Abstract 591: Improving Cardiovascular Health Through DNA Repair

Abstract

Accumulated DNA damage and oxidative stress play a critical role in the etiology of cardiovascular diseases. Malfunctions of human DNA repair proteins can lead to increased myocardial infarctions, ischemic heart disease, and congestive heart failure. The FANCJ helicase and the BRCA1 tumor suppressor are essential proteins that coordinate the repair of interstrand DNA crosslinks and double-stranded breaks in human cells. Their activities are especially needed in heart muscle, which undergoes tremendous physiological and chemical stress.

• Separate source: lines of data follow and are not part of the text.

(** * decrepit.py: version resolution, dispatch and reporting

    A shallow embedding of [decrepit.py] (rust-script-toolbox), the script
    that scrapes distribution package pages for the packaged [rustc] version.

    Conventions of the embedding.
    - Python [int] is [Z]; Python [str] and [bytes] are [string] (the text the
      script handles is ASCII: digits, dots, dashes, release names).
    - A Python [dict] with string keys is a [gmap string _] where only
      lookup, copy and update are used, so that key order plays no role; the
      dict of releases, which [main] iterates, is a list of pairs in the
      order of insertion.
    - A call that may raise returns a [result]; stateful code (the files of
      the temporary directory, the requests sent) passes a [world] along.
    - Calls into libraries that are not part of the script (urllib, lxml, re
      on patterns taken from the table, gzip, json, str.format, the codecs)
      are fields of an environment [env]; nothing is assumed about them.
    - The script is run as [__main__] (where [sys] is imported) and without
      [-O] (so [assert] statements are executed). *)

From Stdlib Require Import ZArith Ascii String Lia.
From stdpp Require Import base numbers option list gmap strings pretty sorting.

Local Open Scope Z_scope.

(** ** Exceptions and results *)

Inductive exn : Type :=
  | KeyError (key : string)
  | AttributeError
  | AssertionError (msg : string)
  | ValueError
  | OverflowError
  | IndexError
  | TypeError
  | NameError
  | OSError
  | Exception (msg : string)
  | LibraryError (what : string).

Inductive result (A : Type) : Type :=
  | Ok (a : A)
  | Raise (e : exn).
Arguments Ok {A} a.
Arguments Raise {A} e.

Definition rbind {A B} (r : result A) (k : A -> result B) : result B :=
  match r with
  | Ok a => k a
  | Raise e => Raise e
  end.

Definition is_ok {A} (r : result A) : bool :=
  match r with Ok _ => true | Raise _ => false end.

#[global] Instance result_ret : MRet result := fun _ a => Ok a.
#[global] Instance result_bind : MBind result := fun _ _ k r => rbind r k.

(** ** Python string primitives *)

Definition is_digit (c : ascii) : bool :=
  let n := N_of_ascii c in ((48 <=? n) && (n <=? 57))%N.

Definition digit_val (c : ascii) : Z := Z.of_N (N_of_ascii c) - 48.

(** [str.isspace] on the ASCII range: TAB..CR, FS..US and the space. *)
Definition is_space (c : ascii) : bool :=
  let n := N_of_ascii c in
  (((9 <=? n) && (n <=? 13)) || ((28 <=? n) && (n <=? 32)))%N.

(** The white space that [int] skips: TAB..CR and the space. *)
Definition is_int_space (c : ascii) : bool :=
  let n := N_of_ascii c in
  (((9 <=? n) && (n <=? 13)) || (n =? 32))%N.

Fixpoint lstrip (space : ascii -> bool) (s : string) : string :=
  match s with
  | String c r => if space c then lstrip space r else s
  | EmptyString => EmptyString
  end.

(** [rstrip] keeps a character when it is not a space or when something
    that is kept follows it. *)
Fixpoint rstrip (space : ascii -> bool) (s : string) : string :=
  match s with
  | String c r =>
      match rstrip space r with
      | EmptyString => if space c then EmptyString else String c EmptyString
      | r' => String c r'
      end
  | EmptyString => EmptyString
  end.

(** [s.strip()] *)
Definition strip (s : string) : string := rstrip is_space (lstrip is_space s).

(** [s.split(sep)] for a one-character separator: never the empty list. *)
Fixpoint split (sep : ascii) (s : string) : list string :=
  match s with
  | EmptyString => [EmptyString]
  | String c r =>
      if Ascii.eqb c sep then EmptyString :: split sep r
      else match split sep r with
           | w :: ws => String c w :: ws
           | [] => [String c EmptyString]
           end
  end.

(** The longest prefix of digits, and what follows it: what a greedy
    [\d+] consumes. *)
Fixpoint span_digits (s : string) : string * string :=
  match s with
  | String c r =>
      if is_digit c then let '(d, t) := span_digits r in (String c d, t)
      else (EmptyString, s)
  | EmptyString => (EmptyString, EmptyString)
  end.

(** The value of a string of digits read left to right. *)
Fixpoint digits_val (acc : Z) (s : string) : Z :=
  match s with
  | String c r => digits_val (acc * 10 + digit_val c) r
  | EmptyString => acc
  end.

Our limited understanding of how FANCJ and BRCA1 target damaged DNA structures remains a major barrier to research progress. As an independent investigator, my primary focus is to assess the impact of oxidative DNA damage on cardiovascular health through systematic dissection of the DNA repair pathways maintained by FANCJ and BRCA1. A detailed understanding of these molecular mechanisms would provide new diagnostic and therapeutic strategies to detect and to treat ischemic heart disease and congestive heart failure. Here, we have examined the DNA binding properties of FANCJ and BRCA1 using fluorescence spectroscopy and biolayer interferometry. We have also measured the viabilities of human cardiomyocytes and probed their sensitivity to reactive oxygen species by automated cell counting and single-cell electrophoresis. The DNA binding results, which describe precisely how FANCJ and BRCA1 organize onto damaged DNA sites, are compared with the cell-based analysis to correlate their DNA interaction patterns with cardioprotection. Our future work will utilize this platform to predict the risks of FANCJ and BRCA1 single-nucleotide polymorphisms that still have unknown cardiovascular effects.